In the film they watch her perish at the hands of Bullseye, get resurrected by a powerful martial arts sect headed by her mentor Stick and remain at war with the evil Japanese organization of warriors, the Hand.

Unfortunately, the 96-minute “Elektra,” the movie, gives director Rob Bowman only a chance to muddle through her life, with almost equal time given to flashback as to her current predicaments. It is not a pretty sight — despite the fact that Jennifer Garner is always a pretty sight.

Here are a few observations on the film relevant to its comic book roots as well as why it will not be ending up in any of my top pop-culture memories any time soon:

• When does a filmmaker know his project is not living up to expectations? When commercials for the movie promote the preview of another film. Yep, I just saw a television spot reminding viewers that in addition to seeing “Elektra,” they would be privy to the first “Fantastic Four” film promotional clip, if they would visit the theater.

• Where’s Daredevil or Kingpin? Both “Elektra” and the 2003 “Daredevil” movies are from 20th Century Fox. So, how about Ben Affleck donning the red mask again (it’s not as if he’s tearing up the box office these days) or Michael Clark Duncan breaking out the pinkie ring?

While they are at it, how about Hugh Jackman poking his Wolverine claws into the proceedings (the company also produces the X-Men films)? It would be akin to the great Green Hornet/Batman television show crossovers from the 1960s. Sure, it’s no “Barnaby Jones meets Cannon,” but what could possibly top that legendary detective duo working together?

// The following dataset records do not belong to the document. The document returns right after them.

(* ===== verification/ShmemRestore.v ===== *)
(** * Restoring the contents of shared memory (criu/shmem.c: do_restore_shmem_content and its callers)

    The images of a segment are read entry by entry into a fresh mapping of it. *)
From S2P Require Import Prelude.
From S2P Require Import Vma.
From S2P Require Import PagePipe.
From S2P Require Import Pagemap.
From S2P Require Import PageXfer.
From S2P Require Import Drain.
From S2P Require Import Chunk.
From S2P Require Import Shmem.
From S2P Require Import Mem.
From S2P Require Import ShmemDump.
Import Vma.Vma PagePipe.PagePipe Pagemap.Pagemap PageXfer.PageXfer Drain.Drain Chunk.Chunk Shmem.Shmem ShmemDump.ShmemDump.

Module ShmemRestore.
Open Scope cmon_scope.

Section Content.
Context {RK : ReadKernel}.
Variables (auto_dedup partial_pages : bool).

(** the loop of [do_restore_shmem_content]; the result of [pr.read_pages] is not looked at.  Each
    turn advances by an entry, so that the number of entries bounds them; [depth], [iofuel]: of
    [read_pagemap_page]. *)
Fixpoint restore_loop (fuel depth iofuel : nat) (addr size : Z) : M rstate Z :=
  fun '(t, mem, chain) =>
    match fuel, chain with
    | S fuel, pr :: up =>
      let '(r, pr) := advance pr in
      if negb r then Done (0, (t, mem, pr :: up))
      else
        match pe pr with
        | None => Bug
        | Some e =>
          if size <? u64 (vaddr e + u64 (nr_pages e * PAGE_SIZE)) then Done (1, (t, mem, pr :: up))
          else
            match read_pagemap_page auto_dedup partial_pages None depth iofuel 0 (vaddr e) (nr_pages e) (u64 (addr + vaddr e)) (t, mem, pr :: up) with
            | Bug => Bug
            | NoFuel => NoFuel
            | Done (_, st) => restore_loop fuel depth iofuel addr size st
            end
        end
    | O, _ => NoFuel
    | _, [] => Bug
    end.

(** the result, the clock and the memory; [dirs]: the image directories of [open_page_read] *)
Definition do_restore_shmem_content (stream : bool) (dirs : list imgdir) (iofuel : nat) (addr size id ids : Z)
    (t : clock) (mem : Z -> Z) : res (Z * clock * (Z -> Z)) :=
  match open_page_read_at stream dirs id ids t with
  | Bug => Bug
  | NoFuel => NoFuel
  | Done (r, chain, _, t) =>
    if r <=? 0 then Done (-1, t, mem)
    else
      let fuel := match chain with pr :: _ => S (length (pmes pr)) | [] => O end in
      match restore_loop fuel (length chain) iofuel addr size (t, mem, chain) with
      | Bug => Bug
      | NoFuel => NoFuel
      | Done (r, (t, mem, chain)) =>
        match close_page_read t chain with
        | Bug => Bug
        | NoFuel => NoFuel
        | Done (t, _) => Done (r, t, mem)
        end
      end
  end.

Definition restore_shmem_content (stream : bool) (dirs : list imgdir) (iofuel : nat) (addr : Z) (si : shmem_info) (ids : Z)
    (t : clock) (mem : Z -> Z) : res (Z * clock * (Z -> Z)) :=
  do_restore_shmem_content stream dirs iofuel addr (size si) (shmid si) ids t mem.

Definition restore_sysv_shmem_content (stream : bool) (dirs : list imgdir) (iofuel : nat) (addr sz id ids : Z)
    (t : clock) (mem : Z -> Z) : res (Z * clock * (Z -> Z)) :=
  do_restore_shmem_content stream dirs iofuel addr (round_up sz PAGE_SIZE) id ids t mem.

• Where are the nasty villains and grandiose fight scenes? I do not want some guy hiding among floating white satin sheets (I could watch Billy Squire terminate his career in the music video, “Rock Me Tonight”) while he swings swords at Elektra. I also want a Typhoid Mary character as psycho as the one portrayed in the comic books.

• Isn’t “Elektra” really just a made-for-TV movie? When I spend $8.50 on a flick, I either want “Lord of the Rings” quality or at least De Niro-meets- Pacino-meets-Olivier firepower.

I at least want a film in the 120-minute range. It’s not my fault for demanding this. Blame the brilliance of Sam Raimi, Peter Jackson, James Cameron and other directors who have managed to deliver spectacular epics that need to be seen on the big screen.

• Where can I find a definitive Elektra multimedia experience? I suggest viewing the “Daredevil: Director’s Cut” DVD edition ($19.99) and then curling up with Elektra Lives Again trade paperback ($24.95) to enjoy the life of a woman who once had the hots for Matt Murdock and now has the hots for a pair of Sai.

A legend passes

One of the most powerful and innovative legends of sequential art, who actually coined the phrase “sequential art,” passed away recently at the age of 87. Will Eisner, known as the father of the graphic novel, died due to complications from quadruple heart bypass surgery, But his Spirit lives on.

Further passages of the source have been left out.